For any radioactive material, if you wait for ten half-lives to elapse, the amount of radioactivity will be reduced by a factor of a thousand. So after 123 years (that’s ten times the half-life for tritium) our sealed litre of sea water would still be experiencing 95 thousand disintegrations of tritium atoms on a daily basis.

As you can see, tritium is a relatively long-lived radioactive material. Once it is disseminated into the environment, it will stay there and remain potentially dangerous for at least a couple of centuries.

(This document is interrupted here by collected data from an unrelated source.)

Lemma fold_links L X acc : Forall2 mirrors L X -> Forall live L ->
  links (fold_left index_step (combine L X) acc) = links acc ++ map nid (filter is_link X).
Proof.
  intros HM; revert acc; induction HM as [|s m L X Hm HM IH]; intros acc HL;
    cbn [combine fold_left].
  - rewrite app_nil_r. reflexivity.
  - inversion HL as [|? ? Hs HL']; subst.
    rewrite (IH _ HL').
    destruct (index_step_spec acc s m Hm) as (_ & _ & _ & _ & _ & _ & G7 & _).
    rewrite G7. unfold is_link. cbn [filter].
    destruct Hm as (_ & _ & Ha & _). unfold live in Hs. rewrite Ha.
    destruct (src_attributes s) as [l| |]; try contradiction.
    rewrite copy_has_href.
    destruct ((has_tag "A" m || has_tag "AREA" m) && href_truthy (NamedNodeMap l));
      simpl; rewrite <- ?app_assoc; reflexivity.
Qed.

Lemma Forall_flat_map {A B} (P : B -> Prop) (f : A -> list B) l :
  Forall P (flat_map f l) <-> Forall (fun x => Forall P (f x)) l.
Proof.
  induction l as [|x l IH]; simpl; [split; constructor|].
  rewrite Forall_app, IH. split; [intros [H1 H2]; constructor; auto|].
  intros H; inversion H; subst; split; auto.
Qed.
(** C10 (amended): for a goal whose step identifiers are pairwise distinct
    (I1, so that the id of S names no other step) and a step S of it with
    a non-empty id, moving S below itself is carried out as a deletion:
    with fuel for the size of the tree the call returns the goal that
    [deleteStep] returns, and no identifier of S's subtree is left in
    it. *)
Theorem C10_self_move_discards_step :
  forall (goal : Goal) (S : Step) (now : Z) (fuel : nat),
    uniqueIds (steps goal) ->
    In S (flatten (steps goal)) ->
    id S <> EmptyString ->
    (List.length (flatten (steps goal)) <= fuel)%nat ->
    moveStepToParent fuel now goal (id S) (Some (id S)) = Some (deleteStep now goal (id S)) /\
    (forall x, In x (ids [S]) -> ~ In x (ids (steps (deleteStep now goal (id S))))).
Proof.
  intros goal S now fuel Hu HS Hne Hfuel.
  pose proof (uniqueIds_find _ _ Hu HS) as Hfind.
  destruct (uniqueIds_child _ _ Hu HS) as [_ Hself].
  split.
  - unfold moveStepToParent, findStep. rewrite Hfind.
    rewrite truthy_some by assumption.
    rewrite (isDescendant_unique goal (id S) Hu fuel S HS).
    2:{ pose proof (flatten_length_in _ _ HS). lia. }
    apply memId_false in Hself. rewrite Hself.
    unfold addStepToNewParent. simpl steps.
    rewrite (removeStepFromParent_delete _ _ Hu).
    rewrite (map_ext _ _ (addStepToNewParentAt_skeleton _ (id S))).
    rewrite rewriteAt_absent by apply deleteStepRecursive_removes.
    reflexivity.
  - simpl steps. now apply deleteStepRecursive_subtree_gone.
Qed.

Lemma C10_self_move_witness :
  uniqueIds (steps chainGoal) /\
  moveStepToParent 4 7 chainGoal "b" (Some "b"%string) = Some (deleteStep 7 chainGoal "b").
Proof.
  split; [exact chainGoal_uniqueIds|].
  refine (proj1 (C10_self_move_discards_step chainGoal
                   (node "b" (Some "a"%string) 0 [ leaf "c" (Some "b"%string) 0 ])
                   7 4%nat chainGoal_uniqueIds _ _ _)).
  - vm_compute. auto.
  - discriminate.
  - vm_compute. lia.
Defined.

(* ================================================================== *)
(** ** Where the target sits in [s :: l] under I1 *)

Lemma locate : forall sid X s l,
  uniqueIds (s :: l) -> findStepRecursive (s :: l) sid = Some X -> Located sid X s l.
Proof.
  intros sid X s l Hu Hf.
  pose proof (uniqueIds_cons _ _ Hu) as (Hsc & Hsl & Huc & Hul & Hdisj).
  rewrite findStepRecursive_cons in Hf.
  destruct (String.eqb_spec (id s) sid) as [E|E].
  - injection Hf as <-. apply AtHead; try congruence.
    intros x Hx. rewrite ids_single in Hx. destruct Hx as [<-|Hx]; auto.
  - destruct (findStepRecursive (children s) sid) eqn:Ec.
    + injection Hf as ->.
      pose proof (findStepRecursive_subtree _ _ _ Ec) as Hsub.
      pose proof (findStepRecursive_some _ _ _ Ec) as [HXin HXid].
      apply BelowHead; auto.
      intro Hin. apply (Hdisj sid); [|assumption].
      rewrite <- HXid. now apply in_flatten_ids.
    + pose proof (findStepRecursive_subtree _ _ _ Hf) as Hsub.
      pose proof (findStepRecursive_some _ _ _ Hf) as [HXin HXid].
      apply InTail; auto.
      * apply findStepRecursive_in_none. assumption.
      * intros x Hx Hc. apply (Hdisj x Hc). now apply Hsub.
Qed.

(* ================================================================== *)
(** ** Update *)

Lemma retitle_eq : forall sid t d s,
  retitle sid t d s =
  mkStep (id s)
         (if String.eqb (id s) sid then t else title s)
         (if String.eqb (id s) sid then d else description s)
         (completed s) (parentId s) (map (retitle sid t d) (children s)) (order s).
Proof. intros sid t d []; reflexivity. Qed.

Lemma retitle_absent : forall sid t d l,
  ~ In sid (ids l) -> map (retitle sid t d) l = l.
Proof.
  intros sid t d.
  induction l as [|s l IHc IHl] using forest_ind; [reflexivity|].
  intros Hn. rewrite in_ids_cons in Hn. simpl. rewrite retitle_eq.
  destruct (String.eqb_spec (id s) sid) as [E|E]; [exfalso; auto|].
  rewrite IHc, IHl by tauto. destruct s; reflexivity.
Qed.

Lemma updateStepRecursive_retitle : forall sid t d X l,
  uniqueIds l ->
  findStepRecursive l sid = Some X ->
  updateStepRecursive
    (mkStep (id X) t d (completed X) (parentId X) (children X) (order X)) l
  = map (retitle sid t d) l.
Proof.
  intros sid t d X. set (u := mkStep (id X) t d (completed X) (parentId X) (children X) (order X)).
  unfold updateStepRecursive.
  induction l as [|s l IHc IHl] using forest_ind; [reflexivity|].
  intros Hu Hf.
  assert (HidX : id X = sid) by (apply findStepRecursive_some in Hf; tauto).
  pose proof (uniqueIds_cons _ _ Hu) as (_ & _ & Huc & Hul & _).
  simpl. rewrite (updateStepAt_skeleton u s), rewriteAt_eq, retitle_eq.
  rewrite <- (map_ext _ _ (updateStepAt_skeleton u)).
  change (id u) with (id X). rewrite HidX.
  destruct (locate _ _ _ _ Hu Hf) as [E EX Hc Hl _|E Hfc Hl _ _|E Hfl Hc _ _].
  - subst X. clear HidX. subst sid. rewrite String.eqb_refl.
    rewrite (map_ext _ _ (updateStepAt_skeleton u)).
    change (id u) with (id s).
    rewrite rewriteAt_absent, !retitle_absent by assumption.
    reflexivity.
  - apply String.eqb_neq in E. rewrite E.
    rewrite (IHc Huc Hfc).
    rewrite (map_ext _ _ (updateStepAt_skeleton u)).
    change (id u) with (id X). rewrite HidX.
    rewrite rewriteAt_absent, (retitle_absent sid t d l) by assumption.
    reflexivity.
  - apply String.eqb_neq in E. rewrite E.
    rewrite (IHl Hul Hfl).
    rewrite (map_ext _ _ (updateStepAt_skeleton u)).
    change (id u) with (id X). rewrite HidX.
    rewrite rewriteAt_absent, (retitle_absent sid t d (children s)) by assumption.
    reflexivity.
Qed.

Lemma retitle_find : forall sid t d X l,
  uniqueIds l ->
  findStepRecursive l sid = Some X ->
  findStepRecursive (map (retitle sid t d) l) sid =
  Some (mkStep (id X) t d (completed X) (parentId X) (children X) (order X)).
Proof.
  intros sid t d X.
  induction l as [|s l IHc IHl] using forest_ind; [discriminate|].
  intros Hu Hf.
  pose proof (uniqueIds_cons _ _ Hu) as (_ & _ & Huc & Hul & _).
  simpl map. rewrite findStepRecursive_cons, retitle_eq. simpl id. simpl children.
  destruct (locate _ _ _ _ Hu Hf) as [E EX Hc Hl _|E Hfc Hl _ _|E Hfl Hc _ _].
  - subst X. rewrite E, String.eqb_refl.
    now rewrite retitle_absent by assumption.
  - apply String.eqb_neq in E. rewrite E. now rewrite (IHc Huc Hfc).
  - apply String.eqb_neq in E. rewrite E.
    rewrite retitle_absent by assumption.
    rewrite findStepRecursive_none by assumption. now apply IHl.
Qed.

(** C8, as stated, fails where the step is not found: the call is not a
    no-op. [stepHelpers.updateStep] with a step whose id is not in the
    tree returns a goal with a new [updatedAt], and the provider's
    [updateStep] throws [Step not found], which its [catch] turns into the
    error message of the provider. *)
Lemma C8_absent_update_is_not_a_noop :
  findStep chainGoal "zz" = None /\
  updatedAt chainGoal = 0 /\
  updatedAt (updateStep 7 chainGoal (leaf "zz" None 0)) = 7 /\
  updateStep 7 chainGoal (leaf "zz" None 0) <> chainGoal /\
  error (ctxUpdateStep 7 true (mkProvider [ chainGoal ] None) "g" "zz" "t" None)
    = Some "Failed to update step. Please try again later."%string /\
  ctxUpdateStep 7 true (mkProvider [ chainGoal ] None) "g" "zz" "t" None
    <> mkProvider [ chainGoal ] None.
Proof.
  split; [reflexivity|]. split; [reflexivity|]. split; [reflexivity|].
  split; [intro H; vm_compute in H; discriminate|].
  split; [reflexivity|]. intro H. vm_compute in H. discriminate.
Qed.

Since tritium is chemically identical to ordinary hydrogen, it forms all the same kinds of chemical compounds that hydrogen does: water molecules, carbohydrates, proteins, DNA molecules, sugars, acids…. The tritium atoms simply replace some of the non-radioactive hydrogen atoms that are normally present in these materials, making the materials themselves radioactive.

Tritium has easy access to all living things and goes to all parts of the body once it is inhaled, ingested or absorbed through the skin. Like all radioactive materials, it is a carcinogen (able to cause cancers that will develop some years after exposure), a mutagen (creating damaged genes that can be passed on to children and grandchildren) and a teratogen (able to cause birth defects in unborn babies).

Tritium is a “pure” beta-emitter. This means that when an atom of tritium disintegrates, it gives off a single beta particle but no gamma radiation. This makes it very difficult to detect tritium without special equipment. A beta particle is a high-velocity electron, a kind of subatomic bullet, that is very damaging to nearby living cells, but does not have the great penetrating power of gamma rays.

A beta particle can only go a few millimetres in living tissue. The beta particle given off by tritium is particularly weak – it can barely travel the thickness of a single cell. But it still does a lot of damage.

A solitary beta particle penetrating through living tissue can randomly break hundreds of molecular bonds, injuring or killing the cell in the process. Occasionally one of these injured cells can reproduce, with damaged genetic instructions, eventually developing into a cancerous tumour or other abnormal entity.

Tritium is just one of hundreds of radioactive materials created in the core area of a nuclear reactor during normal operation. Such materials are released in unimaginably large amounts during an uncontained reactor meltdown.